#### Task material
(** A member, and what follows it. *)
Lemma parse_member n w k vt v rest r :
  Forall (fun c => is_ws c = true) w -> parse_value n (" "%char :: vt ++ rest) = Some (v, r) ->
  parse_members (S n) (w ++ keyj k ++ vt ++ rest) =
  match skip_ws r with
  | "}"%char :: r => Some ([(k, v)], r)
  | ","%char :: r => '(ms, r) ← parse_members n r; Some ((k, v) :: ms, r)
  | _ => None
  end.
Proof.
  intros Hw Hv. cbn [parse_members]. rewrite skip_ws_app by done. unfold keyj, qwe_json_string.
  rewrite <- !app_assoc. change (skip_ws ([DQ] ++ ?l)) with (DQ :: l). cbv iota.
  change (Ascii.eqb DQ DQ) with true. cbv iota. change ([DQ] ++ ?l) with (DQ :: l).
  rewrite parse_chars_ok. cbn [mbind option_bind].
  change (skip_ws (bytes_of ": " ++ vt ++ rest)) with (":"%char :: " "%char :: vt ++ rest). cbv iota beta.
  rewrite Hv. reflexivity.
Qed.

(** The members of an object, each on a line of its own. *)
Fixpoint members_text (i : nat) (kvs : list (bytes * bytes)) : bytes :=
  match kvs with
  | [] => []
  | [(k, v)] => nl i ++ keyj k ++ v
  | (k, v) :: kvs => nl i ++ keyj k ++ v ++ bytes_of "," ++ members_text i kvs
  end.

Lemma parses_members_text i kvs vs w : kvs <> [] -> Forall (fun c => is_ws c = true) w ->
  Forall2 (fun kv v => parses (snd kv) v) kvs vs ->
  parses_members (members_text i kvs ++ w ++ bytes_of "}") (zip (fst <$> kvs) vs).
Proof.
  intros Hne Hw H. induction H as [|[k vt] v kvs vs Hv H IH]; [done |]. clear Hne.
  apply (parses_skip [" "%char]) in Hv; [| by repeat constructor]. destruct Hv as [n1 Hv]. simpl in Hv.
  destruct kvs as [|kv kvs].
  - inversion H; subst. exists (S n1). intros [|n] rest Hn; [lia |]. cbn [members_text].
    rewrite <- !app_assoc. erewrite parse_member; [| apply ws_nl | apply Hv; [lia |]].
    + rewrite skip_ws_app by done. reflexivity.
    + by apply ends_ws.
  - destruct IH as [n2 IH]; [done |]. exists (S (n1 + n2)). intros [|n] rest Hn; [lia |].
    destruct kv as [k' vt']. cbn [members_text]. rewrite <- !app_assoc.
    erewrite parse_member; [| apply ws_nl | apply Hv; [lia | reflexivity]].
    change (skip_ws (bytes_of "," ++ ?l)) with (","%char :: l). cbv iota.
    specialize (IH n rest ltac:(lia)). cbn [members_text] in IH.
    rewrite <- !app_assoc in IH. rewrite IH. reflexivity.
Qed.

Lemma parses_obj i kvs vs w : Forall (fun c => is_ws c = true) w -> kvs <> [] ->
  Forall2 (fun kv v => parses (snd kv) v) kvs vs ->
  parses (bytes_of "{" ++ members_text i kvs ++ w ++ bytes_of "}") (JObj (zip (fst <$> kvs) vs)).
Proof.
  intros Hw Hne H. destruct (parses_members_text i kvs vs w Hne Hw H) as [n0 Hm].
  exists (S n0). intros [|n] rest Hn _; [lia |]. specialize (Hm n rest ltac:(lia)).
  rewrite <- app_assoc. cbn [parse_value]. change (skip_ws (bytes_of "{" ++ ?l)) with ("{"%char :: l).
  cbv iota. change (Ascii.eqb "{"%char DQ) with false. change (Ascii.eqb "{"%char "{"%char) with true. cbv iota.
  assert (Hs : exists l, skip_ws ((members_text i kvs ++ w ++ bytes_of "}") ++ rest) = DQ :: l).
  { destruct kvs as [|[k v] [|kv kvs]]; [done | |]; cbn [members_text]; rewrite <- !app_assoc;
      rewrite skip_ws_app by apply ws_nl; unfold keyj, qwe_json_string; rewrite <- !app_assoc;
      change (skip_ws ([DQ] ++ ?l)) with (DQ :: l); eauto. }
  destruct Hs as [l ->]. unfold DQ at 1. cbv iota. by rewrite Hm.
Qed.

#### What you will do
An exact copy of the lines above, from the one containing "[(k, v)] => nl i" down to the one containing "destruct kvs as [|kv kvs]." and including both, is the whole answer; retype it and nothing else.

#### Output for this task
  | [(k, v)] => nl i ++ keyj k ++ v
  | (k, v) :: kvs => nl i ++ keyj k ++ v ++ bytes_of "," ++ members_text i kvs
  end.

Lemma parses_members_text i kvs vs w : kvs <> [] -> Forall (fun c => is_ws c = true) w ->
  Forall2 (fun kv v => parses (snd kv) v) kvs vs ->
  parses_members (members_text i kvs ++ w ++ bytes_of "}") (zip (fst <$> kvs) vs).
Proof.
  intros Hne Hw H. induction H as [|[k vt] v kvs vs Hv H IH]; [done |]. clear Hne.
  apply (parses_skip [" "%char]) in Hv; [| by repeat constructor]. destruct Hv as [n1 Hv]. simpl in Hv.
  destruct kvs as [|kv kvs].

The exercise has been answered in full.